The man who makes the world's great success will not be bound by rules. The great men of the world are great because they refuse to ADMIT impossibilities.
The man who plays chess has two knights, and these knights he can only send two squares in one direction and one square in another, or one square in one direction and two squares in the other. His two bishops can only move diagonally across the board, one on the white and one on the black. His castles lumber along on straight lines. His king cannot be touched or taken, and the game ends when the king is in fatal danger. The queen, in the dull game we call chess, can do almost anything.
But Napoleon was really a great man, and the game of life that he played was very different from the chess game.
When the king was in hopeless danger, Napoleon's game had just begun. Others before him had looked upon kings on the board of life as the chess player looks upon the wooden or ivory king before him.

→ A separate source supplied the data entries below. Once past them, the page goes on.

(* ===== verification/Spec.v ===== *)
(** * Backend vocabulary (crates/tritium-spec/src/lib.rs, crates/tritium-schema/src/lib.rs)

    The errors, declared capabilities and upload policy that backends, the runtime and
    the evidence events share. A message is kept as the text or the error it is formatted
    from. *)

From Stdlib Require Import ZArith Bool String.
From stdpp Require Import base numbers.
From S2P Require Import Prelude Core Schema PerTile.

#[local] Open Scope Z_scope.

Inductive DenseError : Type := DenseSizeOverflow | WeightShape | OperationShape | DenseRowOutOfRange.

Inductive TernaryFormat : Type := Tq1_0 | Tq2_0 | I2sInt8.

(** The [String] of an error: a literal, ["tensor metadata: {e:?}"] of a literal or of an
    additive error, ["invalid dense tensor: {e:?}"], or a literal with the numbers that
    are formatted into it. *)
Inductive Message : Type :=
| Text (s : String.string)
| MetadataText (s : String.string)
| MetadataError (e : AdditiveError)
| DenseMessage (e : DenseError)
| Formatted (s : String.string) (args : list Z).

Inductive BackendError : Type :=
| ShapeMismatch (expected got : Z)
| UnsupportedFormat (f : TernaryFormat)
| UnsupportedTensor
| NativeTensorRequired
| TensorPayloadBudgetExceeded (requested limit : Z)
| TensorPayloadMismatch (advertised actual : Z)
| OutOfMemory (requested : Z)
| InvalidInput (message : Message)
| BackendFailure (message : Message)
| CoreError (e : TritError).

Inductive TensorExecution : Type := Native | Emulated.

#[global] Instance tensor_execution_eq_dec : EqDecision TensorExecution.
Proof. solve_decision. Defined.

Record TensorCaps : Type := MkCaps { execution : TensorExecution; payload_bytes : Z }.

#[global] Instance tensor_caps_eq_dec : EqDecision TensorCaps.
Proof. solve_decision. Defined.

Record TensorUploadPolicy : Type := MkPolicy { native_only : bool; max_payload_bytes : option Z }.

Definition validate_tensor_upload_policy (caps : TensorCaps) (policy : TensorUploadPolicy) : res BackendError unit :=
  if native_only policy && negb (bool_decide (execution caps = Native)) then Err NativeTensorRequired else
  match max_payload_bytes policy with
  | Some limit => if limit <? payload_bytes caps then Err (TensorPayloadBudgetExceeded (payload_bytes caps) limit) else Ok tt
  | None => Ok tt
  end.

(** What the policy asks of a declaration. *)
Definition admits (policy : TensorUploadPolicy) (caps : TensorCaps) : Prop :=
  (native_only policy = true -> execution caps = Native) /\
  (forall limit, max_payload_bytes policy = Some limit -> payload_bytes caps <= limit).

Lemma policy_exact caps policy : validate_tensor_upload_policy caps policy = Ok tt <-> admits policy caps.
Proof.
  unfold validate_tensor_upload_policy, admits.
  destruct (native_only policy), (bool_decide_reflect (execution caps = Native)), (max_payload_bytes policy) as [lim|]; cbn [negb andb].
  all: try (destruct (Z.ltb_spec lim (payload_bytes caps))); split; try done; try naive_solver lia.
  all: intros [H1 H2]; try (by specialize (H1 eq_refl)); try (specialize (H2 _ eq_refl); lia).
Qed.

Record TensorUploadPlan : Type := MkUploadPlan { plan_caps : TensorCaps; host_workspace_bytes : Z; device_workspace_bytes : Z }.

#[global] Instance tensor_upload_plan_eq_dec : EqDecision TensorUploadPlan.
Proof. solve_decision. Defined.

(** The largest window a stream source may emit. *)
Definition TENSOR_STREAM_CHUNK_BYTES : Z := 64 * 1024.

Inductive TensorStreamEncoding : Type := CanonicalRawAdditive | DenseLittleEndian (precision : ScalePrecision).

Record TensorStreamPlan : Type := MkStreamPlan { sp_upload : TensorUploadPlan; sp_encoded_bytes : Z }.

#[global] Instance tensor_stream_plan_eq_dec : EqDecision TensorStreamPlan.
Proof. solve_decision. Defined.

But to Napoleon kings were pawns, to be moved around and made ridiculous. When he felt like it, he made pawns into kings—the descendant of one of his pawn-kings reigns to-day in Sweden.
Napoleon's game deprived the queen of all power—she was less than a pawn. HIS game sent the bishops hopping back and forth, diagonally or at right angles, as he saw fit. He created knights to his heart's content, and he taught them to move as he wanted.
Napoleon was great because there was nothing of the chess player about him. He did not admit of regular, foreordained moves on the chess-board or on the board of life. HE REFUSED TO CONSIDER ANYTHING IMPOSSIBLE UNTIL HE HAD TRIED IT. He tells us himself that he deserved credit for crossing the Alps, not that he accomplished a difficult feat, but because he refused to believe those who declared the feat impossible.
If anybody said "Check" to Napoleon, he kicked over the chess-board and began a new game of his own—that was what surprised the poor, dull old Austrian generals in Italy.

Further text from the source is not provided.